The listing below must be copied exactly and in full.

===============

(** A closure that does not hold the promise does not touch it, and adds no
    listener. *)
Lemma call_shrinks p l a w :
  settles l ≠ Some p → shrinks p w (call l a w).
Proof.
  intros Hl. destruct l as [this q|c|s c|q|i q|c q]; cbn in Hl.
  - assert (Hq : q ≠ p) by congruence.
    destruct a as [code signal|err|]; cbn [call]; try apply shrinks_refl.
    set (w1 := match _childProcess (task w this) with
               | Some c => removeAllListeners c w
               | None => w
               end).
    assert (H1 : shrinks p w w1).
    { unfold w1. destruct (_childProcess (task w this)) as [c|];
        [|apply shrinks_refl].
      apply shrinks_children. intros ch x Hx. by apply not_elem_of_nil in Hx. }
    assert (H2 : shrinks p w (set_isRunning this false
                                (set_childProcess this None w1))).
    { eapply shrinks_trans; [exact H1|]. by apply shrinks_same. }
    destruct (is_zero code); [|destruct (is_SIGABRT_or_null signal)];
      (eapply shrinks_trans; [exact H2|]);
      by apply shrinks_resolve || by apply shrinks_reject.
  - cbn [call]. destruct a; by apply shrinks_children.
  - cbn [call]. destruct a; apply shrinks_signals; intros sg;
      apply remove_first_subseteq.
  - assert (Hq : q ≠ p) by congruence.
    destruct a as [code signal|err|]; cbn [call]; try apply shrinks_refl.
    by apply shrinks_reject.
  - assert (Hq : q ≠ p) by congruence.
    destruct a as [code signal|err|]; cbn [call]; try apply shrinks_refl.
    destruct (is_zero code);
      by apply shrinks_resolve || by apply shrinks_reject.
  - assert (Hq : q ≠ p) by congruence.
    assert (H : shrinks p w (reject q AbortSignalTriggered
                               (kill c "SIGTERM" w))).
    { apply (shrinks_trans p w (kill c "SIGTERM" w));
        [by apply shrinks_children|by apply shrinks_reject]. }
    by destruct a.
Qed.
(** * Network uptime monitor: a model of [Downtime-v2.py] and its properties

    The program probes connectivity in rounds, feeds every probe result to
    [NetworkMonitor.record_check], which classifies the link as online or
    offline with a threshold of consecutive failures, and prints a report
    when it is interrupted.

    Modelling decisions, all visible in the definitions below:
    - a [datetime] is an integer count of microseconds and a [timedelta] an
      integer number of microseconds, as CPython stores them; subtraction and
      [sum] of timedeltas are exact integer operations;
    - a Python [float] is a rational; every float operation rounds its exact
      result with [fl], a rounding operator about which only the laws of
      [FloatModel] are assumed (they hold for binary64 on the finite range);
    - [datetime.now()], [ping_host] and [test_dns_resolution] are answered by
      an environment [Env]: the n-th clock reading and the n-th probe reply;
    - exceptions ([ZeroDivisionError], [TypeError]) are outcomes of the
      monad [M], so "returns normally" is a statement that can be proved;
    - the log file and the CSV file receive the same events and are one list
      of rows; [strftime], float formatting and the assembling of the report
      text are not modelled: [generate_report] yields the computed figures. *)

From Stdlib Require Import ZArith QArith Qround Qminmax Qabs.
From Stdlib Require Import List String Ascii Bool Lia DecimalString.
Import ListNotations.

Local Open Scope string_scope.
Local Open Scope Z_scope.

===============

**Exercise solution**
(** A closure that does not hold the promise does not touch it, and adds no
    listener. *)
Lemma call_shrinks p l a w :
  settles l ≠ Some p → shrinks p w (call l a w).
Proof.
  intros Hl. destruct l as [this q|c|s c|q|i q|c q]; cbn in Hl.
  - assert (Hq : q ≠ p) by congruence.
    destruct a as [code signal|err|]; cbn [call]; try apply shrinks_refl.
    set (w1 := match _childProcess (task w this) with
               | Some c => removeAllListeners c w
               | None => w
               end).
    assert (H1 : shrinks p w w1).
    { unfold w1. destruct (_childProcess (task w this)) as [c|];
        [|apply shrinks_refl].
      apply shrinks_children. intros ch x Hx. by apply not_elem_of_nil in Hx. }
    assert (H2 : shrinks p w (set_isRunning this false
                                (set_childProcess this None w1))).
    { eapply shrinks_trans; [exact H1|]. by apply shrinks_same. }
    destruct (is_zero code); [|destruct (is_SIGABRT_or_null signal)];
      (eapply shrinks_trans; [exact H2|]);
      by apply shrinks_resolve || by apply shrinks_reject.
  - cbn [call]. destruct a; by apply shrinks_children.
  - cbn [call]. destruct a; apply shrinks_signals; intros sg;
      apply remove_first_subseteq.
  - assert (Hq : q ≠ p) by congruence.
    destruct a as [code signal|err|]; cbn [call]; try apply shrinks_refl.
    by apply shrinks_reject.
  - assert (Hq : q ≠ p) by congruence.
    destruct a as [code signal|err|]; cbn [call]; try apply shrinks_refl.
    destruct (is_zero code);
      by apply shrinks_resolve || by apply shrinks_reject.
  - assert (Hq : q ≠ p) by congruence.
    assert (H : shrinks p w (reject q AbortSignalTriggered
                               (kill c "SIGTERM" w))).
    { apply (shrinks_trans p w (kill c "SIGTERM" w));
        [by apply shrinks_children|by apply shrinks_reject]. }
    by destruct a.
Qed.
(** * Network uptime monitor: a model of [Downtime-v2.py] and its properties

    The program probes connectivity in rounds, feeds every probe result to
    [NetworkMonitor.record_check], which classifies the link as online or
    offline with a threshold of consecutive failures, and prints a report
    when it is interrupted.

    Modelling decisions, all visible in the definitions below:
    - a [datetime] is an integer count of microseconds and a [timedelta] an
      integer number of microseconds, as CPython stores them; subtraction and
      [sum] of timedeltas are exact integer operations;
    - a Python [float] is a rational; every float operation rounds its exact
      result with [fl], a rounding operator about which only the laws of
      [FloatModel] are assumed (they hold for binary64 on the finite range);
    - [datetime.now()], [ping_host] and [test_dns_resolution] are answered by
      an environment [Env]: the n-th clock reading and the n-th probe reply;
    - exceptions ([ZeroDivisionError], [TypeError]) are outcomes of the
      monad [M], so "returns normally" is a statement that can be proved;
    - the log file and the CSV file receive the same events and are one list
      of rows; [strftime], float formatting and the assembling of the report
      text are not modelled: [generate_report] yields the computed figures. *)

From Stdlib Require Import ZArith QArith Qround Qminmax Qabs.
From Stdlib Require Import List String Ascii Bool Lia DecimalString.
Import ListNotations.

Local Open Scope string_scope.
Local Open Scope Z_scope.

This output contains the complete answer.